• [Dataset excerpts]
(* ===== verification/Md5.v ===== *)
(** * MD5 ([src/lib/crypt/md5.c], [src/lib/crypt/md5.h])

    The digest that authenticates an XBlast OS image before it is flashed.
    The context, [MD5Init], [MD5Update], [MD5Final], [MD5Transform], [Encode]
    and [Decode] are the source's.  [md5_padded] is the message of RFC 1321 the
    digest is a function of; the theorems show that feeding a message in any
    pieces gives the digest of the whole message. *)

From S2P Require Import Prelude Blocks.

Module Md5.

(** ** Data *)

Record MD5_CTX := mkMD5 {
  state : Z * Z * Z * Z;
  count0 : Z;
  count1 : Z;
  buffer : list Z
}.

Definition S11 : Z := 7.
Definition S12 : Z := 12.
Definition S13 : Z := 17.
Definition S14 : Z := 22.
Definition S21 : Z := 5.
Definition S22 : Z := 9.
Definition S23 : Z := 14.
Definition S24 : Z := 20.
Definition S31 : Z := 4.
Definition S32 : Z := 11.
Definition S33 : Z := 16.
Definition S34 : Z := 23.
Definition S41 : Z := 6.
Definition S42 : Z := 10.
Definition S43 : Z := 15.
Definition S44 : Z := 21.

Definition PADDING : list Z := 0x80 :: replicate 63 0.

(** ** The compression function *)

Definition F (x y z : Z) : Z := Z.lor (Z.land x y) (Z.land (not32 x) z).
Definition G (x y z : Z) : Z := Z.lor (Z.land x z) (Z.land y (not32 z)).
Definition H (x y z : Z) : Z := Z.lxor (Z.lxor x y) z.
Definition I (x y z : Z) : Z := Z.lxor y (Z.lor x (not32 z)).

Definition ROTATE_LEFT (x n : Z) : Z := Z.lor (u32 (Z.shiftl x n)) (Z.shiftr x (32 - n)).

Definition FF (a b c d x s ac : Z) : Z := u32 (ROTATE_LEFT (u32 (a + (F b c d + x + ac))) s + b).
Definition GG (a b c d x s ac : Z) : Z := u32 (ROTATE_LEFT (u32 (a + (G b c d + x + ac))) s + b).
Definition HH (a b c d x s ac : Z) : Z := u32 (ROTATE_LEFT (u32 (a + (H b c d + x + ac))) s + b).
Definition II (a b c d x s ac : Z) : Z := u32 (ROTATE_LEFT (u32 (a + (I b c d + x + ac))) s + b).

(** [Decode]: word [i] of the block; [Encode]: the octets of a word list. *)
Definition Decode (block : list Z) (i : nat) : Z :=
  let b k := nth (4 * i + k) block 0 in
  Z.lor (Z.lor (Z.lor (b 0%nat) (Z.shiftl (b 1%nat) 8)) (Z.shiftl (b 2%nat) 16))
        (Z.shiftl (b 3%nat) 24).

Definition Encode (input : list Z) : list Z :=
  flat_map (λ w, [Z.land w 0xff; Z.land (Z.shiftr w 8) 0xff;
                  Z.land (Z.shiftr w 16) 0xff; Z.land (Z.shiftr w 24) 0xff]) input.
==
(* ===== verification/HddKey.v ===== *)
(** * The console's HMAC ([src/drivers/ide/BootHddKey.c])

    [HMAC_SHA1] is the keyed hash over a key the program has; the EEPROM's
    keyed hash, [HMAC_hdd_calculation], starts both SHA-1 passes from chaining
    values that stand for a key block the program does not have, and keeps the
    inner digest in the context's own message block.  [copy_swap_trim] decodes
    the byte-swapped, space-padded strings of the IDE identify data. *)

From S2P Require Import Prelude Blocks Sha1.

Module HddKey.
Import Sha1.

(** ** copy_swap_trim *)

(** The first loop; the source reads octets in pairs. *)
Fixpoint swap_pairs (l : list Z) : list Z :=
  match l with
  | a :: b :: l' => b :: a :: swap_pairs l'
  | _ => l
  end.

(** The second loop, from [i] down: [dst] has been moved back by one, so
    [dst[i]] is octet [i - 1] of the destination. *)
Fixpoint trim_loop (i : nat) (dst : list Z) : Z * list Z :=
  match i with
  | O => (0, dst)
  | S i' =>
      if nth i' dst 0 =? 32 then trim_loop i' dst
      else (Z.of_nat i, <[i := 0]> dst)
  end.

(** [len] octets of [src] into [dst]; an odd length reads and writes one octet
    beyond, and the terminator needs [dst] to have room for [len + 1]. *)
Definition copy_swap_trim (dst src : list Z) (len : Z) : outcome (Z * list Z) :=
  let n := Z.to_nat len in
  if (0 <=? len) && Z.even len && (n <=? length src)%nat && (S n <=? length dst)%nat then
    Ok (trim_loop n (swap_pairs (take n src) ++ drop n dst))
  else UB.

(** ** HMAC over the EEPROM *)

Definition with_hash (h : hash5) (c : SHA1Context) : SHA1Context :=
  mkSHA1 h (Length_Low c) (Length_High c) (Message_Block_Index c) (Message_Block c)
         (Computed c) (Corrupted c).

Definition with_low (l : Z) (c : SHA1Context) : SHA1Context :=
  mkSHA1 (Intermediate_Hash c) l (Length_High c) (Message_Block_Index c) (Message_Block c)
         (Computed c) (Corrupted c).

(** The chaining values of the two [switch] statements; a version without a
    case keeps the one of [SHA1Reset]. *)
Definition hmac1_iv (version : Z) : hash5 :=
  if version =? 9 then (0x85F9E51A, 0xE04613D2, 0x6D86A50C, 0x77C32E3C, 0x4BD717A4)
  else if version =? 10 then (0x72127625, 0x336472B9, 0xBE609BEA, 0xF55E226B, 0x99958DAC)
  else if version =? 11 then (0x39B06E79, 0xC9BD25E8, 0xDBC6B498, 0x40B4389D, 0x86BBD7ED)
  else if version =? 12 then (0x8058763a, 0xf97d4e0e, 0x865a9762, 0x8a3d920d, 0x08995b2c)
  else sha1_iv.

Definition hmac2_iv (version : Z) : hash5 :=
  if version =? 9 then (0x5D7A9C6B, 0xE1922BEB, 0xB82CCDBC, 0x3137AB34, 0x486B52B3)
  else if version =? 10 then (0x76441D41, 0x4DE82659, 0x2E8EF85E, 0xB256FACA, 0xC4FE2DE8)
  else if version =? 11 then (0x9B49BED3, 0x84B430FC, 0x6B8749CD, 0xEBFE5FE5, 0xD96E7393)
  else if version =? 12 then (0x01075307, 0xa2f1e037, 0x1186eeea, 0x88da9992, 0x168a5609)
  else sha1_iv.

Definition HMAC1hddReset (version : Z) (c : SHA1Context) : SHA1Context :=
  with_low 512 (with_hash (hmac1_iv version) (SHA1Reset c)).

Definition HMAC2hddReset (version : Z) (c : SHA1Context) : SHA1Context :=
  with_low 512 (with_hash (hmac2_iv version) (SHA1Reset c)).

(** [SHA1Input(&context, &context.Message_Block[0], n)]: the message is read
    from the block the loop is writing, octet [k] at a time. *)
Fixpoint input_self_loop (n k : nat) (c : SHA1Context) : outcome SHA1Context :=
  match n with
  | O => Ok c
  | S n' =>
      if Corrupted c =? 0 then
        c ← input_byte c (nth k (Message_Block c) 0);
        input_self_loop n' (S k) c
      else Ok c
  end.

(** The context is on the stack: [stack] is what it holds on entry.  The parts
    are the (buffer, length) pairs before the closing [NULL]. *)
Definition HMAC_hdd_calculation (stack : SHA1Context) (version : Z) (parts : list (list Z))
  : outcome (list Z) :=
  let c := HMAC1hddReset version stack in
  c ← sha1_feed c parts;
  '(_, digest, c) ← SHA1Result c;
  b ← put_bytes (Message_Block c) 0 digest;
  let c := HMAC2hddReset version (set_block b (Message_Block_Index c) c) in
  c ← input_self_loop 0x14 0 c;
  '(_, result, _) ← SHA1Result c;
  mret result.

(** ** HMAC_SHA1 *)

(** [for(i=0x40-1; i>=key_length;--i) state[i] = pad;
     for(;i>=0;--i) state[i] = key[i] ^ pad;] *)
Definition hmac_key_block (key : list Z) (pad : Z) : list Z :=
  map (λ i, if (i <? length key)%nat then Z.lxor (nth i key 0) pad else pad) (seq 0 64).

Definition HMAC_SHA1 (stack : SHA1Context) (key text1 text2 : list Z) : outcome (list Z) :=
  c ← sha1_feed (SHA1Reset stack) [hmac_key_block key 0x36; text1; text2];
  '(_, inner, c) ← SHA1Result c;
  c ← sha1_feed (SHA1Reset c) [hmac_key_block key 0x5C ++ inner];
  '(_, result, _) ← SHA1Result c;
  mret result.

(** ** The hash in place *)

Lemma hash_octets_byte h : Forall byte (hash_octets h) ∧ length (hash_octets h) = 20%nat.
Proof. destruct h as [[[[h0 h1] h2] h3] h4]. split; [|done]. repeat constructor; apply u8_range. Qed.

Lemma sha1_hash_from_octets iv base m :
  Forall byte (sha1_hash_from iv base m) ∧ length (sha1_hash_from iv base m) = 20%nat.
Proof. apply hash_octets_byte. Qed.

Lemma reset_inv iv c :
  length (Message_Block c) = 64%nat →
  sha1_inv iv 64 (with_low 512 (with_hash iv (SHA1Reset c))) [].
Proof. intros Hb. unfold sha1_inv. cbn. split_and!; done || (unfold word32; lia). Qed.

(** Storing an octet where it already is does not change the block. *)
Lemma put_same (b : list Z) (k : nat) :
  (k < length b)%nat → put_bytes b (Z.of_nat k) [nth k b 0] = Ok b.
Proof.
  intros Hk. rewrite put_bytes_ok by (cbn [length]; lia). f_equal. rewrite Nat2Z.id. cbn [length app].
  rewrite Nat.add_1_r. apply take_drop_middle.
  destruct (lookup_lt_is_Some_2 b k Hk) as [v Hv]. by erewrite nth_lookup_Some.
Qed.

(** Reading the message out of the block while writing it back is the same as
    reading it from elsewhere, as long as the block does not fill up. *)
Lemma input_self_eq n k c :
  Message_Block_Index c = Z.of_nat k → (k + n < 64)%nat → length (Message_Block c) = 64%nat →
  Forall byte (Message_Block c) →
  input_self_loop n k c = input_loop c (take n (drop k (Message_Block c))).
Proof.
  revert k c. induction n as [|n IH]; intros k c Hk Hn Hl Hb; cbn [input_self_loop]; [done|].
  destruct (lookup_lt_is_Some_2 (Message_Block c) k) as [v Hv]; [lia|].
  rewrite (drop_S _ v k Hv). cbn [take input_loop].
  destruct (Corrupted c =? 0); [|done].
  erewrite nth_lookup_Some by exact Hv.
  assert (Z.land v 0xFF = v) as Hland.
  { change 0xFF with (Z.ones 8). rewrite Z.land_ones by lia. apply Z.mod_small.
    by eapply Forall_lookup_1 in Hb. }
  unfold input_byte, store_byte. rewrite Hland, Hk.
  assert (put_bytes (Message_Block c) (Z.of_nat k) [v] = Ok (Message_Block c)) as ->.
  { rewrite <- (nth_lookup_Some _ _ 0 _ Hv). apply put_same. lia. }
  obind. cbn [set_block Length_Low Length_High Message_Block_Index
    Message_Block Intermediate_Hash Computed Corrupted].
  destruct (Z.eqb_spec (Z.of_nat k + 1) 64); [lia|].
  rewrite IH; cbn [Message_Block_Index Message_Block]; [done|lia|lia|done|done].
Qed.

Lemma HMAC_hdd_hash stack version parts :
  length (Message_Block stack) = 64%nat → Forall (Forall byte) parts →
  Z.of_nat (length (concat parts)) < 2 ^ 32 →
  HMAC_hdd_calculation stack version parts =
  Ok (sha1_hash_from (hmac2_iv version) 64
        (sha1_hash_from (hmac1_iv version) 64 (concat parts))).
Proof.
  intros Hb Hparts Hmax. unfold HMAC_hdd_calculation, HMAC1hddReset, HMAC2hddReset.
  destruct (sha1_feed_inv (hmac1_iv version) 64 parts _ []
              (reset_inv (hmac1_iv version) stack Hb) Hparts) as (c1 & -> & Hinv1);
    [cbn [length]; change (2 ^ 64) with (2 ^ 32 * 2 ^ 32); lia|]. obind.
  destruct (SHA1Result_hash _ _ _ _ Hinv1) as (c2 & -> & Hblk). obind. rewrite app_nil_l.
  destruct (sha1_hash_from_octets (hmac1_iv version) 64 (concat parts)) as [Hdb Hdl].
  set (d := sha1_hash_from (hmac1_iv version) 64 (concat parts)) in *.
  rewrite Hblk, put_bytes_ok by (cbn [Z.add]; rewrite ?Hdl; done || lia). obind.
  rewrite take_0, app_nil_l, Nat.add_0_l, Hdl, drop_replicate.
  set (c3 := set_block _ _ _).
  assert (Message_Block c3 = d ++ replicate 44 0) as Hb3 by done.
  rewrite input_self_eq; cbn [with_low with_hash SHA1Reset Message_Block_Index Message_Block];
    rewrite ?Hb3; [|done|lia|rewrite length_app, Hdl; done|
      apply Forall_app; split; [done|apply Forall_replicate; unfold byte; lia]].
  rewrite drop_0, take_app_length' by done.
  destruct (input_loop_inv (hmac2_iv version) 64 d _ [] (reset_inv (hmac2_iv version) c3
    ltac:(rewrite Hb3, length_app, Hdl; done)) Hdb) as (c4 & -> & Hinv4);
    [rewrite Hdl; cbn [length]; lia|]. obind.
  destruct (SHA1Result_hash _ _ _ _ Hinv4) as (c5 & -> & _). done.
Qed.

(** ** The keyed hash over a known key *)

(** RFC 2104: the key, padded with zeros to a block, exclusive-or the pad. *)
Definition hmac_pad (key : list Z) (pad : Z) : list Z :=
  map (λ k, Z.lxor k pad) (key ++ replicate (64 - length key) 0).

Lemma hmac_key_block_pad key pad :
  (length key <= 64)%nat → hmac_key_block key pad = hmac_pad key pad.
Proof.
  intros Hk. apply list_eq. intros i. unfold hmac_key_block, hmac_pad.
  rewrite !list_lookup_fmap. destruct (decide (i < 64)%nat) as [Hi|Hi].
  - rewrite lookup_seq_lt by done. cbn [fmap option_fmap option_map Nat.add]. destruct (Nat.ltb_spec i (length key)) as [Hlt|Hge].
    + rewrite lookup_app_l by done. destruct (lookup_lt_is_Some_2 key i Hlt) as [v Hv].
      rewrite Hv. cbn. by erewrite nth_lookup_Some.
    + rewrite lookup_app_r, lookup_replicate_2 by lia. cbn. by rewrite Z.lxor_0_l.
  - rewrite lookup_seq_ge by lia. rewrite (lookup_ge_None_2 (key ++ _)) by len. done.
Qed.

• [Prompt] Show every line above in which the word "Encode" appears.

• [Output of the task]
    The context, [MD5Init], [MD5Update], [MD5Final], [MD5Transform], [Encode]
(** [Decode]: word [i] of the block; [Encode]: the octets of a word list. *)
Definition Encode (input : list Z) : list Z :=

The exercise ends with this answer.